- Kids Nonfiction
- Traveling the Freedom Road: From Slavery and the Civil War Through Reconstruction
Traveling the Freedom Road: From Slavery and the Civil War Through Reconstruction
From the perspective of those who lived through a time of pain, strife, and hope comes a powerful message for Black History Month and all year long.
Told through unforgettable first-person accounts from slave narratives, journals, diaries, and other sources—much of it never before published for young people—this book is an overview of the antebellum South, the Civil War, and Reconstruction, 1800 to 1877. The perspectives of children and adults who lived through this time and witnessed its significant events are provided alongside photographs, engravings, news clippings, and other archival material held in the collections of the Library of Congress, and offer a poignant message for readers. A bibliography and an index round out the many offerings of this important addition to black history books for young readers.

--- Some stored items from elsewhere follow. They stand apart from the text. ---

Lemma listed_names_registered_effect (this this' : Package) :
  effect this this' ->
  listed_names_registered this -> listed_names_registered this'.
Proof.
  intros Heff [Hp Hh].
  assert (forall e0 v0, handlers this !! e0 = Some v0 -> member_listed this e0 v0)
    as Hh' by exact Hh.
  destruct Heff as [ |n d k Hk|k ent|f|e x Hx|e h f Hhne Hf|e h f l Hhne Hf].
  - split; assumption.
  - destruct (assign_module_fields k (processor_entry d) this) as (_ & _ & Hps & _ & Hhs).
    assert (forall k', is_Some (registered this k') ->
                       is_Some (registered
                                  (set_processors (fun l => (l ++ [n])%list)
                                     (assign_module k (processor_entry d) this)) k'))
      as Hmono.
    { intros k' Hk'.
      rewrite (registered_frame (assign_module k (processor_entry d) this)) by done.
      by apply registered_assign_keeps. }
    split.
    + intros m Hm.
      change (m ∈ (processors (assign_module k (processor_entry d) this) ++ [n])%list)
        in Hm.
      rewrite Hps in Hm. apply elem_of_app in Hm as [Hm|Hm%list_elem_of_singleton].
      * destruct (Hp m Hm) as (k' & Hk' & Hreg). eauto.
      * subst m. exists k. split; [exact Hk|].
        rewrite (registered_frame (assign_module k (processor_entry d) this)) by done.
        rewrite registered_assign. eauto.
    + intros e v Hv.
      change (handlers (assign_module k (processor_entry d) this) !! e = Some v) in Hv.
      rewrite Hhs in Hv. apply (member_listed_mono this); auto.
  - destruct (assign_module_fields k ent this) as (_ & _ & Hps & _ & Hhs).
    assert (forall k', is_Some (registered this k') ->
                       is_Some (registered (assign_module k ent this) k')) as Hmono
      by (intros k'; apply registered_assign_keeps).
    split.
    + intros m Hm. rewrite Hps in Hm. destruct (Hp m Hm) as (k' & Hk' & Hreg). eauto.
    + intros e v Hv. rewrite Hhs in Hv. apply (member_listed_mono this); auto.
  - split; assumption.
  - split; [exact Hp|].
    intros e' v Hv.
    apply (member_listed_mono this); [auto|].
    apply (stored_member_listed this this e e' v Hh'); [|exact Hv].
    intros Hnil. rewrite Hnil in Hx. discriminate.
  - destruct (assign_module_fields h (IFactory, f)
                (set_handlers (assign_handlers e (found_handlers this e)) this))
      as (_ & _ & Hps & _ & Hhs).
    assert (forall k', is_Some (registered this k') ->
                       is_Some (registered
                                  (assign_module h (IFactory, f)
                                     (set_handlers
                                        (assign_handlers e (found_handlers this e)) this))
                                  k')) as Hmono.
    { intros k' Hk'. apply registered_assign_keeps.
      by rewrite (registered_frame this). }
    split.
    + intros m Hm. rewrite Hps in Hm. destruct (Hp m Hm) as (k' & Hk' & Hreg). eauto.
    + intros e' v Hv. rewrite Hhs in Hv.
      apply (member_listed_mono this); [exact Hmono|].
      apply (stored_member_listed this this e e' v Hh'); [|exact Hv].
      intros Hnil. rewrite Hnil in Hf. discriminate.
  - destruct (assign_module_fields h (IFactory, f) this) as (_ & _ & Hps & _ & Hhs).
    assert (forall k', is_Some (registered this k') ->
                       is_Some (registered
                                  (set_handlers <[e := VArr (l ++ [VStr h])%list]>
                                     (assign_module h (IFactory, f) this)) k'))
      as Hmono.
    { intros k' Hk'.
      rewrite (registered_frame (assign_module h (IFactory, f) this)) by done.
      by apply registered_assign_keeps. }
    split.
    + intros m Hm.
      change (m ∈ processors (assign_module h (IFactory, f) this)) in Hm.
      rewrite Hps in Hm. destruct (Hp m Hm) as (k' & Hk' & Hreg). eauto.
    + intros e' v Hv. rewrite handlers_set_handlers, Hhs in Hv.
      destruct (decide (e = e')) as [<-|Hne].
      * rewrite lookup_insert_eq in Hv. injection Hv as <-. left.
        exists (l ++ [VStr h])%list. split; [reflexivity|]. split; [by destruct l|].
        intros x [Hx|Hx%list_elem_of_singleton]%elem_of_app.
        -- assert (member_listed this e (VArr l)) as Hold.
           { destruct (found_handlers_cases this e)
               as [(v0 & Hv0 & _ & Hfv)|[(_ & _ & Hfv)|[Hnil _]]].
             - apply Hh'. congruence.
             - pose proof (inherited_not_array e) as Hna.
               rewrite <- Hfv, Hf in Hna. discriminate.
             - rewrite Hnil in Hf. injection Hf as <-.
               by apply elem_of_nil in Hx. }
           destruct Hold as [(hs & [= <-] & _ & Hall)|[_ [=]]].
           destruct (Hall x Hx) as (s & -> & Hs & Hk). eauto 6.
        -- subst x. exists h. repeat split; auto.
           rewrite (registered_frame (assign_module h (IFactory, f) this)) by done.
           rewrite registered_assign. eauto.
      * rewrite lookup_insert_ne in Hv by done.
        apply (member_listed_mono this); auto.
Qed.
(* ===== verification/Prelude.v ===== *)
(** * A verification development of grega/timezone-viewer

    The program ([src/script.js], one browser script) renders a table of
    the next fifteen days, one row per hour and one column per requested
    timezone.  It has three parts, which interact by plain calls:

    - the specifier parser [getTimezones] (lines 2-45) turns the [tz]
      query parameter into a list of column descriptors
      [{ timezone, customLabel, isPureOffset }];
    - the Intl helpers [getTimezoneAbbr], [formatTime],
      [getHourInTimezone], [isWorkingHours], [getFriendlyLocation],
      [formatDate], [isToday] (lines 47-107) wrap the ECMAScript
      [Intl.DateTimeFormat] and [Date] services;
    - the grid loop [renderTable] (lines 109-207) walks days 0..14, hours
      [startHour]..23 and the columns, calls the helpers for every cell and
      appends one [<details>] element per day to the page.

    Files of the development, in dependency order:

    - [Prelude] (this file): the [js_scope] notations, the result type
      [result] of computations that may throw, its monadic bind and the
      list traversal [mapM] used for the source's [forEach] loops, the
      hint database [js] and the tactics shared by every file.
    - [JsString]: the ECMAScript string built-ins the parser calls:
      [String.prototype.trim], [split] with a one-character separator,
      [includes], [padStart], [replace(/_/g, ' ')], the regular
      expression [/^[+-]?\d+$/], [parseInt] and the decimal rendering of
      integers used by template literals.  Strings are Stdlib [string]s
      (8-bit characters; the whitespace set is ECMAScript's restricted to
      code points below 256).
    - [Parser]: [getTimezones] and its per-token callback, the record of a
      column, and the laws of parsing: offsets invert their sign in the
      [Etc/GMT] identifier, pure offsets carry a [UTC+n] label, labels
      follow the first colon, one column per comma-separated token, the
      default set when the parameter is absent.

    - [Calendar] ([Module Civil]): the proleptic Gregorian calendar of
      ECMAScript dates, day numbers to dates and back by eras of 400
      years, with the round trip proved once per era by evaluation.
    - [JsDate] ([Module EcmaDate]): time values as [Z] milliseconds, the
      abstract operations Day, MakeTime, MakeDay, MakeDate of ECMA-262
      and the methods [getDate], [getMonth], [getFullYear], [getHours],
      [setDate], [setHours] in a local zone of constant offset
      [LocalTZA], with the laws the grid needs ([setDate] moves the local
      day, [setHours] on a midnight gives that hour).
    - [Intl] ([Module IntlDTF]): [Intl.DateTimeFormat] as the type class
      [IntlService] (zones it knows, [format], [formatToParts]) and its
      [RangeError]; the helpers [getTimezoneAbbr], [formatTime],
      [getHourInTimezone], [isWorkingHours], [formatDate], [isToday] as
      [result]-returning functions; the class [IntlLaws] (a formatter
      prints the zone's wall-clock hour, or [24] at midnight); and the
      instance [EtcIntl] for [UTC] and the [Etc/GMT] zones, with which
      whole renders evaluate.
    - [Grid] ([Module Render]): [renderTable] in a state and error monad
      [M] whose state [rstate] is the list of day sections appended to
      [days-container] and the number of [new Date()] readings taken from
      a clock [clock : nat -> Z]; every element the loop builds is a
      record of its text, classes and open flag ([day_section], [row],
      [cell]).  The operations follow the source: [clear_container],
      [new_Date], [render_day] (one iteration of the day loop),
      [header_cell], [make_row], [make_cell], [append_day].
    - [DayLoop] ([Module RenderLoop]): the [for] statement over
      [dayOffset] as a transition system [step] on [loop_state]
      ([Running dayOffset st], [Done st], [Aborted e st]) with one rule
      per outcome of the test and of the body.
    - [Dst] ([Module DstDate]): the same Date methods in a local zone
      with one daylight-saving transition ([tzone]: the offset before,
      the offset after, the instant of the change), with ECMA-262's
      LocalTime and UTC: a local time in the spring-forward gap is
      resolved with the offset before the transition, one in a fall-back
      overlap with the earlier instant; [day_date] and [setHours] as the
      day loop and the hour loop call them.
    - [Query] ([Module UrlQuery]): [new URLSearchParams(search).get('tz')]
      of lines 3-4 as the URL Standard's form parser (split on [&], split
      at the first [=], [+] read as a space, percent-decode, first match),
      so that [tzParam_of search] is the value [getTimezones] receives.

    What the theorems show:

    - parser (Parser.v): the offset inversion law and the [UTC+n] label
      of pure offsets, when a column is a pure offset, token isolation,
      the label between the first two colons, the column invariant
      [tz_wf], one column per token, the default columns, the header
      location;
    - grid (Grid.v): [renderTable_spec], a refinement of the loop by the
      declarative grid [grid_spec] when every zone is known, and the
      [RangeError] of an unknown zone with an empty page otherwise; from
      it, fifteen sections with the expected rows, headers and cells, the
      today/open marks, the cell of every hour and zone, the dependence of
      the [today] mark on a later clock reading (a render that crosses
      midnight marks the second section as today), independence from the
      previous page, the range [-12, 14] of offsets that render, and a
      blank token (a trailing comma) kept as a column of zone [""] that
      makes the whole render throw;
    - helpers: [isWorkingHours] against the zone's wall-clock hour
      (Intl.v);
    - day loop (DayLoop.v): every state reaches [Done] or [Aborted]
      within [1 + (15 - dayOffset)] steps (liveness); every reachable
      state satisfies the loop invariant (rule induction with
      [rtc_ind_r]); the lemma [renderTable_loop] shows that the
      transition system and [renderTable] agree on the final state;
    - daylight saving (Dst.v): on a spring-forward day two rows of a
      section show the same instant, on a fall-back day the second
      occurrence of the repeated hour is never shown;
    - query string (Query.v): a raw [+] before an offset is read as a
      space and trimmed away; a raw [+] in a zone name
      ([?tz=Etc/GMT+n]) yields the unknown zone [Etc/GMT n] and a page
      without grid, while [Etc/GMT%2Bn] renders.

    Lemmas that check the model itself rather than the program: the
    calendar round trip of [civil_from_days] (Calendar.v); the bounds of
    section [TimeBounds] of Grid.v (every [dayDate] and [hourDate] an
    iteration builds is a fixed point of TimeClip and below 2^53, so the
    Date values are exact integers); in Dst.v, that the zone model with a
    constant offset computes the dates of the constant-offset model, and
    the round trip of LocalTime and UTC, exact except in the gap.

    Witnesses evaluate renders under [EtcIntl] with the local zone UTC
    and a concrete clock, by [vm_compute].  The calendar checks evaluate
    all 146097 days of an era, which is enough because the calendar
    repeats every 400 years; the day loop is a fixed list of fifteen
    offsets and the hour loop a list of [24 - startHour] hours, so the
    functional model needs no fuel.

    Not modelled: the DOM plumbing that carries no data (wrapper
    elements, the fixed "Time (local)" header); the UTF-8 decoding of the
    bytes [URLSearchParams] produces (strings are 8-bit); a local zone
    is given one transition, which is enough for the fifteen days of a
    render (no zone changes offset twice within them); the
    grid theorems of Grid.v use the constant-offset Date model, which Dst.v
    shows to be the zone model without a change of offset; and the zones
    of the IANA database other than [UTC] and [Etc/GMT*] in the concrete
    instance (the theorems hold for any [IntlService]).

    JavaScript numbers are modelled as exact integers [Z]: every number
    the program computes is an integer, and the parser's offsets lose
    precision in JavaScript only beyond 2^53, far outside the range of
    zones the Intl service accepts (Etc/GMT-14 .. Etc/GMT+12); the value
    [-0] that [parseInt("-0")] returns is modelled by [0], which the
    source renders identically ("UTC+0", "Etc/GMT+0"). *)

From stdpp Require Export base list strings sets relations.
From Stdlib Require Export Ascii ZArith Lia.

(** ** Exceptions *)

(** The errors a call of the program can throw: [Intl.DateTimeFormat]
    raises a [RangeError] for a [timeZone] it does not know. *)
Inductive js_error :=
| RangeError (msg : string).

(** A computation that returns a value or throws. *)
Inductive result (A : Type) : Type :=
| Ok (a : A)
| Throw (e : js_error).
Arguments Ok {A} a.
Arguments Throw {A} e.

Definition res_bind {A B} (c : result A) (k : A -> result B) : result B :=
  match c with
  | Ok a => k a
  | Throw e => Throw e
  end.

Declare Scope js_scope.
Delimit Scope js_scope with js.
Notation "'let!' x := c 'in' k" := (res_bind c (fun x => k))
  (at level 10, x name, c at level 100, k at level 200) : js_scope.
Notation "'throw!' e" := (Throw e) (at level 10) : js_scope.
Open Scope js_scope.

(** [xs.forEach(x => ...)] / [xs.map(x => ...)] with a callback that may
    throw: the first exception aborts the traversal. *)
Fixpoint mapM {A B} (f : A -> result B) (xs : list A) : result (list B) :=
  match xs with
  | [] => Ok []
  | x :: xs' => let! y := f x in let! ys := mapM f xs' in Ok (y :: ys)
  end.

(** ** The hint database of the development *)

Create HintDb js discriminated.
Create Rewrite HintDb js_rw.

Lemma res_bind_Ok {A B} (a : A) (k : A -> result B) : res_bind (Ok a) k = k a.
Proof. reflexivity. Qed.

Lemma res_bind_Throw {A B} (e : js_error) (k : A -> result B) :
  res_bind (Throw e) k = Throw e.
Proof. reflexivity. Qed.

#[export] Hint Rewrite @res_bind_Ok @res_bind_Throw : js_rw.

Lemma res_bind_eq_Ok {A B} (c : result A) (k : A -> result B) (b : B) :
  res_bind c k = Ok b <-> exists a, c = Ok a /\ k a = Ok b.
Proof. destruct c; simpl; split; naive_solver. Qed.

(** [mapM] succeeds exactly when the callback succeeds pointwise. *)
Lemma mapM_Ok_iff {A B} (f : A -> result B) xs ys :
  mapM f xs = Ok ys <-> Forall2 (fun x y => f x = Ok y) xs ys.
Proof.
  revert ys; induction xs as [|x xs IH]; intros ys; simpl.
  - split; [intros [= <-]; constructor | intros H; inversion H; done].
  - rewrite res_bind_eq_Ok. setoid_rewrite res_bind_eq_Ok. split.
    + intros (y & Hy & ys' & Hys & [= <-]). constructor; [done | by apply IH].
    + intros H; inversion H as [|? y ? ys' Hy Hys]; subst.
      exists y; split; [done|]. exists ys'; split; [by apply IH | done].
Qed.

Lemma mapM_length {A B} (f : A -> result B) xs ys :
  mapM f xs = Ok ys -> length ys = length xs.
Proof. rewrite mapM_Ok_iff. intros H. symmetry. by eapply Forall2_length. Qed.

(** A traversal throws iff some element makes the callback throw. *)
Lemma mapM_Throw_iff {A B} (f : A -> result B) xs :
  (exists e, mapM f xs = Throw e) <-> (exists x e, x ∈ xs /\ f x = Throw e).
Proof.
  induction xs as [|y xs IH]; simpl.
  - split; [intros [? [=]] | intros (? & ? & Hin & _); by apply elem_of_nil in Hin].
  - destruct (f y) as [b|e] eqn:Hy; simpl.
    + destruct (mapM f xs) as [bs|e'] eqn:Hxs; simpl.
      * split; [intros [? [=]]|].
        intros (x & e & Hin & Hx). apply elem_of_cons in Hin as [->|Hin]; [congruence|].
        destruct (proj2 IH (ex_intro _ x (ex_intro _ e (conj Hin Hx)))) as [? [=]].
      * split; [|by eauto]. intros _.
        destruct (proj1 IH (ex_intro _ e' eq_refl)) as (x & e & Hin & Hx).
        exists x, e. split; [by apply elem_of_cons; right | done].
    + split; [|by eauto]. intros _. exists y, e. split; [apply elem_of_cons; by left | done].
Qed.

(** A traversal whose callback succeeds everywhere maps the values. *)
Lemma mapM_Ok_map {A B} (f : A -> result B) (g : A -> B) (xs : list A) :
  (forall x, x ∈ xs -> f x = Ok (g x)) -> mapM f xs = Ok (g <$> xs).
Proof.
  induction xs as [|x xs IH]; intros Hf; simpl; [done|].
  rewrite (Hf x) by (apply elem_of_cons; by left). simpl.
  rewrite IH; [done|]. intros y Hy. apply Hf, elem_of_cons. by right.
Qed.

(** The exception a traversal throws is one its callback throws. *)
Lemma mapM_Throw_elem {A B} (f : A -> result B) (xs : list A) (e : js_error) :
  mapM f xs = Throw e -> exists x, x ∈ xs /\ f x = Throw e.
Proof.
  induction xs as [|x xs IH]; simpl; [done|].
  destruct (f x) as [b|e'] eqn:Hx; simpl.
  - destruct (mapM f xs) as [bs|e''] eqn:Hxs; simpl; [done|].
    intros [= ->]. destruct (IH eq_refl) as (y & Hy & Hfy).
    exists y. split; [by apply elem_of_cons; right | done].
  - intros [= ->]. exists x. split; [by apply elem_of_cons; left | done].
Qed.

#[export] Hint Resolve mapM_length : js.

(** ** Checking a property of integers on a range by evaluation *)

(** [check_range f n start] tests [f] on [start], ..., [start + n - 1];
    once [vm_compute] shows it [true], [check_range_spec] gives [f] on the
    whole range.  Used for facts of the calendar that hold on each of the
    146097 days of a 400-year era. *)
Fixpoint check_range (f : Z -> bool) (n : nat) (start : Z) : bool :=
  match n with
  | O => true
  | S n' => f start && check_range f n' (Z.succ start)
  end.

Lemma check_range_spec (f : Z -> bool) (n : nat) (start : Z) :
  check_range f n start = true ->
  forall z, (start <= z < start + Z.of_nat n)%Z -> f z = true.
Proof.
  revert start; induction n as [|n IH]; intros start H z Hz; simpl in *; [lia|].
  apply andb_prop in H as [H1 H2]. destruct (Z.eq_dec z start) as [->|]; [done|].
  apply (IH (Z.succ start)); [done | lia].
Qed.

(** ** Tactics *)

(** Case analysis on the boolean tests of the source. *)
Ltac js_case :=
  repeat match goal with
  | |- context [if decide ?P then _ else _] => destruct (decide P)
  | |- context [match ?c with Ok _ => _ | Throw _ => _ end] => destruct c eqn:?
  end.

(** ** Transition systems *)

Section Relations.

Context {A : Type} (R : relation A).

(** A deterministic relation reaches at most one normal form. *)
Lemma rtc_nf_unique :
  (forall x y z, R x y -> R x z -> y = z) ->
  forall x y z, rtc R x y -> rtc R x z -> nf R y -> nf R z -> y = z.
Proof.
  intros Hdet x y z Hy. revert z. induction Hy as [x|x x' y Hxx' Hy IH]; intros z Hz Hny Hnz.
  - destruct Hz as [|x z' z Hxz _]; [done|]. destruct Hny. by exists z'.
  - destruct Hz as [|x z' z Hxz Hz]; [destruct Hnz; by exists x'|].
    rewrite (Hdet _ _ _ Hxx' Hxz) in IH. by apply IH.
Qed.

End Relations.

(** Splits an equation between pairs without reducing its components
    ([injection] normalises them, which is costly on computed records). *)
Ltac pair_inv H :=
  let H1 := fresh H "_1" in let H2 := fresh H "_2" in
  pose proof (f_equal fst H) as H1; pose proof (f_equal snd H) as H2;
  cbn [fst snd] in H1, H2; clear H.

The minute I opened Linda Barrett Osbornes latest book, Traveling the Freedom Road: From Slavery & the Civil War Through Reconstruction, I was in heaven.
Not only is this book a breath-taking accomplishment in visual publishing, it is everything a historian could ask for in a history book. Traveling the Freedom Road recreates historical documents from precious Library of Congress archives, and places them side-by-side with the spirited interviews of former slaves who lived to talk about their lives of bondage. It also blends period photographs and illustrations with Barretts own insightful prose to describe the harsh realities of early African American life.
This is a timely book that addresses a well-known subject from a unique angle, emphasizing materials written by, for and about young African Americans who yearned to walk that freedom road.
Part reference book and part biography, Traveling the Freedom Road is a must have for teachers, historians and lovers of African American history everywhere.